◆ **Data to use**

(** * Global-Med-Triage: orchestration core

    A shallow embedding of
      - [backend/agent_orchestrator.py]  (the fan-out aggregator),
      - [agents/translation_coordinator_agent.py],
        [agents/medical_office_triage_voice_agent.py] (two capability clients),
      - [backend/main.py]  ([save_triage_log], the [/ws/triage] handler),
      - [backend/coral_project/triage.py]  (persona hand-off and history
        truncation),
    followed by the properties of the specification, stated on that
    embedding. *)

From Stdlib.Strings Require Import Byte Ascii String.
From stdpp Require Import base option list strings pretty gmap.

Open Scope string_scope.
Open Scope list_scope.
Open Scope nat_scope.
Open Scope stdpp_scope.

(** ** Python values

    The capability providers exchange JSON-like data.  A [dict] literal is an
    association list in insertion order; [dict.get] returns the first
    binding of a key. *)

#[warnings="-register-all"]
Inductive value : Type :=
  | VNone
  | VBool (b : bool)
  | VInt (n : Z)
  | VStr (s : string)
  | VList (l : list value)
  | VDict (d : list (string * value)).

Definition bytes := list byte.

Fixpoint dict_get (key : string) (d : list (string * value)) : option value :=
  match d with
  | [] => None
  | (k, v) :: rest => if String.eqb k key then Some v else dict_get key rest
  end.

Definition dict_keys (d : list (string * value)) : list string := map fst d.

(** [type(v).__name__], as it appears in an [AttributeError] message. *)
Definition type_name (v : value) : string :=
  match v with
  | VNone => "NoneType"
  | VBool _ => "bool"
  | VInt _ => "int"
  | VStr _ => "str"
  | VList _ => "list"
  | VDict _ => "dict"
  end.

(** Python truth value: [None], [False], [0] and empty containers are falsy. *)
Definition truthy (v : value) : bool :=
  match v with
  | VNone => false
  | VBool b => b
  | VInt n => negb (n =? 0)%Z
  | VStr s => negb (String.eqb s "")
  | VList l => match l with [] => false | _ => true end
  | VDict d => match d with [] => false | _ => true end
  end.

(** ** Exceptions and results

    An exception (a subclass of [Exception]) is its class name and its
    [str()]; a call either returns or raises. *)

Record exn : Type := Exn { exn_class : string; exn_str : string }.

Inductive outcome (E A : Type) : Type :=
  | Ok (a : A)
  | Raise (e : E).
Arguments Ok {E A} a.
Arguments Raise {E A} e.

#[global] Instance outcome_ret {E} : MRet (outcome E) := λ A a, Ok a.
#[global] Instance outcome_bind {E} : MBind (outcome E) := λ A B f m,
  match m with
  | Ok a => f a
  | Raise e => Raise e
  end.

(** [try: body  except Exception as e: handler e] *)
Definition try_except {E A} (body : outcome E A) (handler : E → outcome E A)
  : outcome E A :=
  match body with
  | Ok a => Ok a
  | Raise e => handler e
  end.

Abbreviation result := (outcome exn).

Definition AttributeError (v : value) (attr : string) : exn :=
  Exn "AttributeError"
      ("'" +:+ type_name v +:+ "' object has no attribute '" +:+ attr +:+ "'").

(** [v.get(key, default)]: only a dict has the method. *)
Definition py_get (v : value) (key : string) (dflt : value) : result value :=
  match v with
  | VDict d => Ok (default dflt (dict_get key d))
  | _ => Raise (AttributeError v "get")
  end.

(** ** The capability providers

    Four providers ([voice_interface_agent], [medical_triage_agent],
    [vital_signs_monitor_agent], [insurance_verification_agent]) are remote
    services: each call returns a value or raises.  The two clients below
    them reach their service over HTTP; [http_post] is the request,
    [raise_for_status] and the JSON decoding of the reply taken together.
    [format_value] is the text an f-string substitutes for a value. *)

Inductive body : Type :=
  | JsonBody (v : value)
  | RawBody (b : bytes).

Record Env : Type := {
  format_value : value → string;
  transcribe_audio : bytes → string → result value;
  analyze_symptoms : value → value → result value;
  analyze_vitals : bytes → result value;
  verify_insurance : string → result value;
  MEDICAL_OFFICE_TRIAGE_API_URL : option string;
  http_post : string → body → result value;
}.

Module translation_coordinator_agent.

Definition url : string := "https://api.gemini.com/v1/translate".

Definition translate_medical (env : Env) (text : string) (target_language : value)
    : result value :=
    let payload := VDict [("q", VStr text); ("target", target_language)] in
    data ← http_post env url (JsonBody payload);
    py_get data "translatedText" (VStr text).

End translation_coordinator_agent.

Module medical_office_triage_voice_agent.

Definition collect_history (env : Env) (audio_bytes : bytes) : result value :=
    let url := default "http://coral_medicaloffice:8010/collect-history"
                       (MEDICAL_OFFICE_TRIAGE_API_URL env) in
    data ← http_post env url (RawBody audio_bytes);
    history ← py_get data "history" (VStr "No history found.");
    bytes_ ← py_get data "bytes" VNone;
    mret (VDict [("history", history); ("bytes", bytes_)]).

End medical_office_triage_voice_agent.

(** ** [agent_orchestrator.run_emergency_flow] *)

Module agent_orchestrator.
Section flow.
Context (env : Env).
Context (audio_bytes : bytes) (user_language : string).

  (** The guarded call of each [try] block, and the value its [except]
      branch assigns. *)

Definition voice_call : result value :=
    transcribe_audio env audio_bytes user_language.

Definition voice_fallback (e : exn) : value :=
    VDict [("text", VStr ""); ("language", VStr user_language);
           ("panic", VBool false);
           ("error", VStr ("voice_interface: " +:+ exn_str e))].

Definition triage_call (voice_result : value) : result value :=
    text ← py_get voice_result "text" (VStr "");
    language ← py_get voice_result "language" (VStr user_language);
    analyze_symptoms env text language.

Definition triage_fallback (e : exn) : value :=
    VDict [("esi_level", VInt 5); ("analysis", VStr "unavailable");
           ("error", VStr ("medical_triage: " +:+ exn_str e))].

Definition translation_call (voice_result triage_result : value) : result value :=
    esi ← py_get triage_result "esi_level" (VStr "unknown");
    language ← py_get voice_result "language" (VStr user_language);
    translation_coordinator_agent.translate_medical env
      ("ESI Level: " +:+ format_value env esi) language.

Definition translation_fallback (e : exn) : value :=
    VStr ("translation_error: " +:+ exn_str e).

Definition history_call : result value :=
    medical_office_triage_voice_agent.collect_history env audio_bytes.

Definition history_fallback (e : exn) : value :=
    VDict [("history", VStr "unavailable");
           ("error", VStr ("history_agent: " +:+ exn_str e))].

Definition vitals_call : result value :=
    analyze_vitals env audio_bytes.

Definition vitals_fallback (e : exn) : value :=
    VDict [("stress_level", VStr "unknown"); ("heart_rate", VInt 0);
           ("error", VStr ("vitals_agent: " +:+ exn_str e))].

Definition insurance_call : result value :=
    verify_insurance env "REPLACE_WITH_REAL_USER_ID".

Definition insurance_fallback (e : exn) : value :=
    VDict [("verified", VBool false); ("provider", VStr "Unknown");
           ("error", VStr ("insurance_agent: " +:+ exn_str e))].

Definition dispatch : value :=
    VDict [("status", VStr "pending"); ("location", VStr "unknown")].

Definition run_emergency_flow : result value :=
    voice_result ← try_except voice_call (λ e, mret (voice_fallback e));
    triage_result ← try_except (triage_call voice_result)
                               (λ e, mret (triage_fallback e));
    translation ← try_except (translation_call voice_result triage_result)
                             (λ e, mret (translation_fallback e));
    history ← try_except history_call (λ e, mret (history_fallback e));
    vitals ← try_except vitals_call (λ e, mret (vitals_fallback e));
    insurance ← try_except insurance_call (λ e, mret (insurance_fallback e));
    mret (VDict [("voice", voice_result);
                 ("triage", triage_result);
                 ("translation", translation);
                 ("history", history);
                 ("vitals", vitals);
                 ("dispatch", dispatch);
                 ("insurance", insurance)]).

End flow.
End agent_orchestrator.

(** ** [coral_project/triage.py]: conversation items and truncation *)

Module triage.

(** A conversation item is a chat message, a tool call or a tool result;
    [item_type] is its [type] attribute.  Only a message has a [role]. *)
Inductive ChatItem : Type :=
  | ChatMessage (id : string) (role : string) (content : string)
  | FunctionCall (id : string) (call_id name arguments : string)
  | FunctionCallOutput (id : string) (call_id output : string).

Definition item_id (item : ChatItem) : string :=
  match item with
  | ChatMessage id _ _ => id
  | FunctionCall id _ _ _ => id
  | FunctionCallOutput id _ _ => id
  end.

Definition item_type (item : ChatItem) : string :=
  match item with
  | ChatMessage _ _ _ => "message"
  | FunctionCall _ _ _ _ => "function_call"
  | FunctionCallOutput _ _ _ => "function_call_output"
  end.

(** [x in [a, b, ...]] on strings *)
Definition str_in (x : string) (l : list string) : bool :=
  existsb (String.eqb x) l.

(** [item.type == "message" and item.role == "system"] *)
Definition is_system_message (item : ChatItem) : bool :=
  String.eqb (item_type item) "message" &&
  match item with
  | ChatMessage _ role _ => String.eqb role "system"
  | _ => false
  end.

Definition is_function_item (item : ChatItem) : bool :=
  str_in (item_type item) ["function_call"; "function_call_output"].

Definition _valid_item (keep_system_message keep_function_call : bool)
  (item : ChatItem) : bool :=
  if negb keep_system_message && is_system_message item then false
  else if negb keep_function_call && is_function_item item then false
  else true.

(** The [for item in reversed(items)] loop: append when valid, then test the
    length and [break]. *)
Fixpoint collect (valid : ChatItem → bool) (keep_last_n_messages : Z)
  (rev_items new_items : list ChatItem) : list ChatItem :=
  match rev_items with
  | [] => new_items
  | item :: rest =>
      let new_items := if valid item then new_items ++ [item] else new_items in
      if (Z.of_nat (length new_items) >=? keep_last_n_messages)%Z
      then new_items
      else collect valid keep_last_n_messages rest new_items
  end.

(** [while new_items and new_items[0].type in [...]: new_items.pop(0)] *)
Fixpoint drop_leading_calls (new_items : list ChatItem) : list ChatItem :=
  match new_items with
  | [] => []
  | item :: rest =>
      if is_function_item item then drop_leading_calls rest else new_items
  end.

(** The list after [new_items = new_items[::-1]], before the [while] loop. *)
Definition collected (items : list ChatItem) (keep_last_n_messages : Z)
  (keep_system_message keep_function_call : bool) : list ChatItem :=
  reverse (collect (_valid_item keep_system_message keep_function_call)
                   keep_last_n_messages (reverse items) []).

Definition _truncate_chat_ctx (items : list ChatItem) (keep_last_n_messages : Z)
  (keep_system_message keep_function_call : bool) : list ChatItem :=
  drop_leading_calls
    (collected items keep_last_n_messages keep_system_message keep_function_call).

(** The lines of [on_enter] that copy the previous agent's history:
    [existing_ids = {item.id for item in chat_ctx.items}], the filtering
    comprehension and [chat_ctx.items.extend(items_copy)]. *)
Definition existing_ids (items : list ChatItem) : gset string :=
  list_to_set (item_id <$> items).

Definition extend_new (chat_ctx_items items_copy : list ChatItem) : list ChatItem :=
  let ids := existing_ids chat_ctx_items in
  chat_ctx_items ++ filter (λ item, item_id item ∉ ids) items_copy.

Definition copy_history (chat_ctx_items prev_items : list ChatItem) : list ChatItem :=
  extend_new chat_ctx_items (_truncate_chat_ctx prev_items 6 false true).

(** *** Agents and the session

    Agents are objects shared by reference: the registry [personas],
    [prev_agent] and the session's current agent all point into one store of
    agent objects, so a history written by [on_enter] is seen through
    every pointer to that agent. *)

Definition agent_ref := nat.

◆ **What is needed**
In the entries above, find the line holding "Definition translation_fallback (e" and the line holding "history ← try_except"; print both of them and every line between, exactly, and nothing else.

◆ **Exercise response**
Definition translation_fallback (e : exn) : value :=
    VStr ("translation_error: " +:+ exn_str e).

Definition history_call : result value :=
    medical_office_triage_voice_agent.collect_history env audio_bytes.

Definition history_fallback (e : exn) : value :=
    VDict [("history", VStr "unavailable");
           ("error", VStr ("history_agent: " +:+ exn_str e))].

Definition vitals_call : result value :=
    analyze_vitals env audio_bytes.

Definition vitals_fallback (e : exn) : value :=
    VDict [("stress_level", VStr "unknown"); ("heart_rate", VInt 0);
           ("error", VStr ("vitals_agent: " +:+ exn_str e))].

Definition insurance_call : result value :=
    verify_insurance env "REPLACE_WITH_REAL_USER_ID".

Definition insurance_fallback (e : exn) : value :=
    VDict [("verified", VBool false); ("provider", VStr "Unknown");
           ("error", VStr ("insurance_agent: " +:+ exn_str e))].

Definition dispatch : value :=
    VDict [("status", VStr "pending"); ("location", VStr "unknown")].

Definition run_emergency_flow : result value :=
    voice_result ← try_except voice_call (λ e, mret (voice_fallback e));
    triage_result ← try_except (triage_call voice_result)
                               (λ e, mret (triage_fallback e));
    translation ← try_except (translation_call voice_result triage_result)
                             (λ e, mret (translation_fallback e));
    history ← try_except history_call (λ e, mret (history_fallback e));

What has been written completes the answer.